Norberto no había aguantado ni dos días en la psicóloga de la seguridad social, ni tampoco en los numerosos sicoanalistas privados a los que sus padres le llevaron. Él se escapaba de las consultas o directamente no iba. Los padres siempre echaban la culpa a esos psicólogos y siquiatras y no a su hijo, al que cada vez era más difícil amar. Yo le recomendé una asociación de ludópatas de mi pueblo, más que nada porque lo habían fundado los padres salesianos y mis abuelos cuando eran jóvenes. De niño había asistido a alguna de esas sesiones, aunque fuera desde el vestíbulo donde esperaba a mi abuela. Me solían dar unos cacahuetes y aquello me divertía. Norberto tampoco duró nada en este lugar. No le ayudaban los testimonios de otras personas que a veces se echaban a llorar tras confesar su adicción.
 
El presidente de la asociación era un señor que había perdido todo con el juego. Me tocó entrevistarle para un reportaje que hice en la universidad. Me contó que su mujer le había dejado y se había llevado a los niños, su familia se había roto. Había perdido su trabajo y la mayoría de sus amistades. Él empezó a acudir a esta asociación y acabó haciéndose el mayor de los militantes por la causa. Ahora desde hacía dos años era el presidente y para él cada persona que lograba superar su adicción suponía una conquista personal.  Pero con Norberto no pudieron. Sé que su padre hizo que le prohibieran la entrada en muchos casinos, pero siempre había nuevos casinos que Norberto descubría con el coche.

Siento no poder contar cómo acabó esta historia. borré todo contacto con él.
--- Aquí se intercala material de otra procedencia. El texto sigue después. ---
(* ===== verification/PgUtil.v ===== *)
(** * PostgreSQL helpers (src/pgutil)

    Identifier quoting, transactions, error mapping, pool options, and the
    migration runner with any number of runners on one database.  A transaction
    collects its writes and publishes them when it commits; an INSERT of a row
    whose key another open transaction holds waits for it, and fails when the
    key is committed (the primary key of the tracking table); every statement
    may fail, and a failed COMMIT may or may not have taken effect.  [pgx] and
    the SQL of a migration are outside. *)
From S2P Require Import Prelude GoStrings.
Local Open Scope string_scope.

(** ** errors.go *)

Inductive error := ErrNoRows | PgError (code : string) | Wrapped (msg : string) (cause : error) | OtherError (msg : string).

(** [errors.Is] and [errors.As] follow the chain. *)
Fixpoint IsNotFound (e : error) : bool :=
  match e with ErrNoRows => true | Wrapped _ c => IsNotFound c | _ => false end.
Fixpoint IsDuplicateKey (e : error) : bool :=
  match e with PgError code => code ==s "23505" | Wrapped _ c => IsDuplicateKey c | _ => false end.

(** ** pool.go *)

Record poolConfig := MkPool { maxConns : Z; minConns : Z; maxConnLifetime : Z }.
Inductive PoolOption := WithMaxConns (n : Z) | WithMinConns (n : Z) | WithMaxConnLifetime (d : Z).

Definition apply_option (c : poolConfig) (o : PoolOption) : poolConfig :=
  match o with
  | WithMaxConns n => MkPool n (minConns c) (maxConnLifetime c)
  | WithMinConns n => MkPool (maxConns c) n (maxConnLifetime c)
  | WithMaxConnLifetime d => MkPool (maxConns c) (minConns c) d
  end.

Inductive pool_error := BadDSN | CreateFailed | PingFailed.

(** The limits of the DSN unless a positive option overrides them; a pool that
    does not answer is closed. *)
Definition NewPool {Pool} (ParseConfig : string -> option poolConfig) (NewWithConfig : poolConfig -> option Pool)
    (Ping : Pool -> bool) (dsn : string) (opts : list PoolOption) : result pool_error Pool :=
  let cfg := fold_left apply_option opts (MkPool 0 0 0) in
  let over n d := if (0 <? n)%Z then n else d in
  match ParseConfig dsn with
  | None => Err BadDSN
  | Some d =>
      match NewWithConfig (MkPool (over (maxConns cfg) (maxConns d)) (over (minConns cfg) (minConns d))
                             (over (maxConnLifetime cfg) (maxConnLifetime d))) with
      | None => Err CreateFailed
      | Some pool => if Ping pool then Ok pool else Err PingFailed
      end
  end.

(** ** tx.go *)

Inductive tx_end := FnOk | FnError | FnPanic.
Inductive tx_error := BeginFailed | FnFailed | CommitFailed.

(** What becomes of the database [d] when [fn] has turned it into [d'] inside the
    transaction: the new database and the error; [None] for the error when the
    panic goes on.  The deferred rollback runs in every case. *)
Definition WithTx {D} (begins : bool) (f : tx_end) (commits : bool) (d d' : D) : D * option (result tx_error unit) :=
  if negb begins then (d, Some (Err BeginFailed))
  else
    match f with
    | FnError => (d, Some (Err FnFailed))
    | FnPanic => (d, None)
    | FnOk => if commits then (d', Some (Ok tt)) else (d, Some (Err CommitFailed))
    end.

(** ** quoteIdent *)

#[local] Arguments Ascii.eqb : simpl never.

Definition dquote : ascii := "034".

Fixpoint double_quotes (s : string) : string :=
  match s with
  | "" => ""
  | String c s => if Ascii.eqb c dquote then String dquote (String dquote (double_quotes s)) else String c (double_quotes s)
  end.

Definition quoteIdent (s : string) : string := String dquote (double_quotes s +:+ String dquote "").

(** How SQL reads a quoted identifier, after its opening quote: a doubled quote
    stands for one, a single one ends it. *)
Fixpoint read_ident (s : string) : option (string * string) :=
  match s with
  | "" => None
  | String c s' =>
      if Ascii.eqb c dquote then
        match s' with
        | String c' s'' =>
            if Ascii.eqb c' dquote then match read_ident s'' with Some (i, r) => Some (String dquote i, r) | None => None end
            else Some ("", s')
        | "" => Some ("", "")
        end
      else match read_ident s' with Some (i, r) => Some (String c i, r) | None => None end
  end.

Definition starts_quote (s : string) : bool := match s with String c _ => Ascii.eqb c dquote | "" => false end.

(** Whatever the table name, SQL reads it back as one identifier and goes on
    after it. *)
Lemma quoteIdent_read s rest : starts_quote rest = false ->
  exists q, quoteIdent s +:+ rest = String dquote q /\ read_ident q = Some (s, rest).
Proof.
  intros Hr. exists (double_quotes s +:+ String dquote rest). split.
  { unfold quoteIdent. change (String dquote ?x +:+ rest) with (String dquote (x +:+ rest)). f_equal.
    by rewrite append_assoc. }
  assert (Ascii.eqb dquote dquote = true) as Hq by done. induction s as [|c s IH].
  - change ("" +:+ ?x) with x. cbn [read_ident double_quotes]. change ("" +:+ ?x) with x. cbn [read_ident]. rewrite Hq.
    destruct rest as [|c rest]; [done|]. cbn [starts_quote] in Hr. by rewrite Hr.
  - cbn [double_quotes]. destruct (Ascii.eqb c dquote) eqn:Hc.
    + apply Ascii.eqb_eq in Hc as ->. rewrite !append_cons. cbn [read_ident]. rewrite !Hq. by rewrite IH.
    + rewrite append_cons. cbn [read_ident]. by rewrite Hc, IH.
Qed.

(** ** migrate.go *)

Record Migration := MkMigration { Name : string; Up : string }.

Inductive migrate_error := ECreate | ECheck (n : string) | EBegin (n : string) | EApply (n : string) | ERecord (n : string) | ECommit (n : string).

(** The tracking table and the migrations whose statements are in effect, both
    in the order they were committed. *)
Record DB := MkDB { tracked : list string; schema : list string }.
Record Tx := MkTx { ups : list string; rows : list string }.
Definition no_tx : Tx := MkTx [] [].
Definition commit (t : Tx) (d : DB) : DB := MkDB (tracked d ++ rows t) (schema d ++ ups t).

Inductive pc :=
| Creating | Checking (i : nat) | Beginning (i : nat) | Applying (i : nat) | Recording (i : nat) | Committing (i : nat)
| Done (r : result migrate_error unit) | Crashed.

Record Runner := MkRunner { at_ : pc; txn : Tx }.
Record Sys := MkSys { db : DB; runners : list Runner }.

(** The outcome of a statement; [Lost] is a commit whose answer was lost. *)
Inductive answer := Success | Failure | Lost.

Section migrations.
Context (migrations : list Migration).

(** Another transaction has an uncommitted row of this name. *)
Definition row_locked (n : string) (r : nat) (rs : list Runner) : bool :=
  existsb id (imap (fun j x => negb (Nat.eqb j r) && existsb (String.eqb n) (rows (txn x))) rs).
(* ===== verification/ApiError.v ===== *)
(** * Errors and their HTTP form (src/errors, src/apierror, src/httpx/response.go)

    Domain errors with their causes, and what of them a client may see.  A Go
    error is a chain: a domain error, a wrapped error or a plain one.  JSON
    encoding is left out: a response is its status, headers and the encoded
    value; decoding is an argument. *)
From S2P Require Import Prelude GoStrings.
Local Open Scope string_scope.
Local Open Scope Z_scope.

(** ** errors.go *)

Definition CodeValidation : string := "VALIDATION_ERROR".
Definition CodeNotFound : string := "NOT_FOUND".
Definition CodeConflict : string := "CONFLICT".
Definition CodeInternal : string := "INTERNAL".
Definition CodeUnavailable : string := "UNAVAILABLE".
Definition CodeRateLimited : string := "RATE_LIMITED".
Definition CodeForbidden : string := "FORBIDDEN".
Definition CodeUnauthorized : string := "UNAUTHORIZED".

Inductive error :=
| Domain (Code Message : string) (Status : Z) (Cause : option error)
| Wrapped (text : string) (cause : error)
| Plain (text : string).

(** [Error()]; [text] of a wrapped error is what its own method returns. *)
Fixpoint Error_ (e : error) : string :=
  match e with
  | Domain _ m _ (Some c) => m +:+ ": " +:+ Error_ c
  | Domain _ m _ None => m
  | Wrapped t _ => t
  | Plain t => t
  end.

Definition Unwrap (e : error) : option error :=
  match e with Domain _ _ _ c => c | Wrapped _ c => Some c | Plain _ => None end.

(** The method [Is] of a domain error, and [errors.Is] for a domain target. *)
Definition Is_code (e target : error) : bool :=
  match e, target with Domain c _ _ _, Domain c' _ _ _ => c ==s c' | _, _ => false end.
Fixpoint errors_Is (e target : error) : bool :=
  Is_code e target ||
  match e with Domain _ _ _ (Some c) => errors_Is c target | Wrapped _ c => errors_Is c target | _ => false end.

(** [errors.As] into a domain error: the first of the chain. *)
Fixpoint As_domain (e : error) : option (string * string * Z) :=
  match e with
  | Domain c m s _ => Some (c, m, s)
  | Wrapped _ c => As_domain c
  | Plain _ => None
  end.

(** The constructors; the message is already formatted. *)
Definition NotFound (m : string) := Domain CodeNotFound m 404 None.
Definition Validation (m : string) := Domain CodeValidation m 400 None.
Definition Conflict (m : string) := Domain CodeConflict m 409 None.
Definition Internal (cause : error) := Domain CodeInternal "internal error" 500 (Some cause).
Definition Internalf (m : string) := Domain CodeInternal m 500 None.
Definition Unavailable (m : string) := Domain CodeUnavailable m 503 None.
Definition RateLimited (m : string) := Domain CodeRateLimited m 429 None.
Definition Forbidden (m : string) := Domain CodeForbidden m 403 None.
Definition Unauthorized (m : string) := Domain CodeUnauthorized m 401 None.

(** A copy with another cause; the argument is a domain error. *)
Definition Wrap (e cause : error) : error :=
  match e with Domain c m s _ => Domain c m s (Some cause) | e => e end.

(** ** apierror *)

Record Response := MkResponse {
  r_Code : string; r_Status : Z; r_Message : string; RetryAfterMS : option Z; RequestID : string; Detail : string }.

Definition New (code : string) (status : Z) (message : string) : Response := MkResponse code status message None "" "".
Definition WithRetryAfterMS (ms : Z) (r : Response) : Response :=
  MkResponse (r_Code r) (r_Status r) (r_Message r) (Some ms) (RequestID r) (Detail r).
Definition WithRequestID (id : string) (r : Response) : Response :=
  MkResponse (r_Code r) (r_Status r) (r_Message r) (RetryAfterMS r) id (Detail r).
Definition WithDetail (d : string) (r : Response) : Response :=
  MkResponse (r_Code r) (r_Status r) (r_Message r) (RetryAfterMS r) (RequestID r) d.

(** What a handler wrote: the content type, the status and the encoded value. *)
Record written (V : Type) := MkWritten { ctype : string; status : Z; payload : V }.
Arguments MkWritten {V}. Arguments ctype {V}. Arguments status {V}. Arguments payload {V}.

Definition Write (r : Response) : written Response := MkWritten "application/json" (r_Status r) r.

(** ** httpx/response.go *)

Definition WriteJSON {V} (st : Z) (v : V) : written V := MkWritten "application/json" st v.

Record errorDetail := MkDetail { d_Code : string; d_Message : string }.

Definition WriteError (e : error) : written errorDetail :=
  match As_domain e with
  | Some (c, m, s) => MkWritten "application/json" s (MkDetail c m)
  | None => MkWritten "application/json" 500 (MkDetail CodeInternal "internal error")
  end.

(** Two errors a client may not tell apart: the same first domain error up to
    its cause, under any wrapping text, or no domain error at all. *)
Inductive same_public : error -> error -> Prop :=
| sp_domain c m s x y : same_public (Domain c m s x) (Domain c m s y)
| sp_wrapped t t' e e' : same_public e e' -> same_public (Wrapped t e) (Wrapped t' e')
| sp_none e e' : As_domain e = None -> As_domain e' = None -> same_public e e'.

(** Causes and the text of wrapping never reach the client. *)
Lemma WriteError_hides_causes e e' : same_public e e' -> WriteError e = WriteError e'.
Proof. unfold WriteError. induction 1 as [|t t' e e' _ IH|e e' H H']; cbn; [done|done|by rewrite H, H']. Qed.

(** Wrapping keeps the class and the public part, and matches the same targets. *)
Lemma Wrap_public e cause : WriteError (Wrap e cause) = WriteError e.
Proof. by destruct e. Qed.

Lemma Wrap_Is c m s x cause target :
  Is_code (Domain c m s x) target = true -> errors_Is (Wrap (Domain c m s x) cause) target = true.
Proof. cbn. by intros ->. Qed.

Lemma Wrap_reaches_cause e cause target :
  is_Some (As_domain e) -> (forall t x, e <> Wrapped t x) -> errors_Is cause target = true -> errors_Is (Wrap e cause) target = true.
Proof. intros Hd Hw Hc. destruct e; cbn; [|by destruct (Hw text e)|by destruct Hd]. rewrite Hc. apply orb_true_r. Qed.

(** *** ReadJSON *)

Definition maxReadJSONBytes : Z := Z.shiftl 1 20.

Definition json_space (c : ascii) : bool := existsb (Ascii.eqb c) [" "%char; "009"%char; "010"%char; "013"%char].

(** [Decoder.More] on what is left after a value: a byte that is not white space
    and closes nothing. *)
Fixpoint More (rest : string) : bool :=
  match rest with
  | "" => false
  | String c rest => if json_space c then More rest else negb (Ascii.eqb c "]" || Ascii.eqb c "}")
  end.

Section read.
Context {V : Type}.
(** The first value of the input with unknown fields refused, and what is left;
    the flag tells whether the input ended or was cut off by the limit. *)
Context (Decode : string -> bool -> option (V * string)).

Definition ReadJSON (body : string) : result error V :=
  let data := String.substring 0 (Z.to_nat maxReadJSONBytes) body in
  match Decode data (Len body <=? maxReadJSONBytes) with
  | None => Err (Validation "invalid JSON")
  | Some (v, rest) => if More rest then Err (Validation "request body must contain a single JSON object") else Ok v
  end.

(** What can follow an accepted value: white space, or a closing bracket and
    then anything. *)
Lemma More_false rest :
  More rest = false ->
  all_bytes json_space rest = true \/
  exists w c tail, rest = w +:+ String c tail /\ all_bytes json_space w = true /\ (c = "]"%char \/ c = "}"%char).
Proof.
  induction rest as [|c rest IH]; cbn [More all_bytes]; [by left|]. destruct (json_space c) eqn:Hc.
  - intros H. destruct (IH H) as [Ha|(w & d & tail & -> & Hw & Hd)]; [by left|right].
    exists (String c w), d, tail. split_and!; [done| |done]. cbn [all_bytes]. by rewrite Hc.
  - intros H%negb_false_iff%orb_true_iff. right. exists "", c, rest. split_and!; [done|done|].
    destruct H as [H|H]; apply Ascii.eqb_eq in H; auto.
Qed.
End read.

(** A body with a second document is accepted when a closing brace or bracket
    comes first, although the check is there to refuse it. *)
Lemma trailing_brace_accepted :
  ReadJSON (fun s _ => if s ==s "{}}{1}" then Some (tt, "}{1}") else None) "{}}{1}" = Ok tt.
Proof. vm_compute. reflexivity. Qed.

(** ** [Drain] (src/httpx/response.go) *)

(** What the reads of a request body will yield, and whether it is closed. *)
Inductive body_read := RChunk (n : Z) | REnd | RFail.
Record RequestBody := MkBody { reads : list body_read; body_closed : bool }.

(** [io.Copy(io.Discard, r)]: reads to the end or to the first error. *)
Fixpoint copy_discard (l : list body_read) : list body_read :=
  match l with RChunk _ :: l' => copy_discard l' | _ => l end.

(** Neither the error of the copy nor that of the close is reported. *)
Definition Drain (b : RequestBody) : RequestBody := MkBody (copy_discard (reads b)) true.

(** Afterwards the body is closed and nothing is left before its end, so that
    the connection can be reused, unless a read failed. *)
Lemma Drain_leaves_nothing b :
  body_closed (Drain b) = true /\
  match reads (Drain b) with
  | RChunk _ :: _ => False
  | RFail :: _ => In RFail (reads b)
  | _ => True
  end.
Proof.
  split; [done|]. cbn. induction (reads b) as [|[n| |] l IH]; cbn; auto.
  destruct (copy_discard l) as [|[]]; auto.
Qed.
Me costó eliminar su número de teléfono pues yo también había recaído en una adición peor, que es la de engancharse a ciertas personas toxicas que solo nos hacen sufrir, pero de las que nos cuesta desprendernos, quizá por pena o por deseo de redimirlas. No sé cómo acabó o acabará esta historia, ni si ha encontrado a un nuevo adolescente como amante. No sé si el tabaco y la droga se llevará su vida, si ha ganado o perdido, si ha conseguido saldar sus deudas. Alguna vez le he visto en la entrada de algún bar, pero he cambiado de acera. Una vez le vi en el parque de doña Casilda, donde se suele hacer cruisin y los homosexuales se reúnen a altas horas de la noche para tener encuentros sexuales. Norberto cuando pasaba con el coche por la zona se había referido a estas personas de los parques como enfermos. No creo que sea la persona más indicada para juzgar y diagnosticar enfermedades. Siento no poder dar un final feliz a esta historia, pero si que le concedo el beneficio de la duda, deseándole el arrepentimiento de su conducta o la cura a su enfermedad.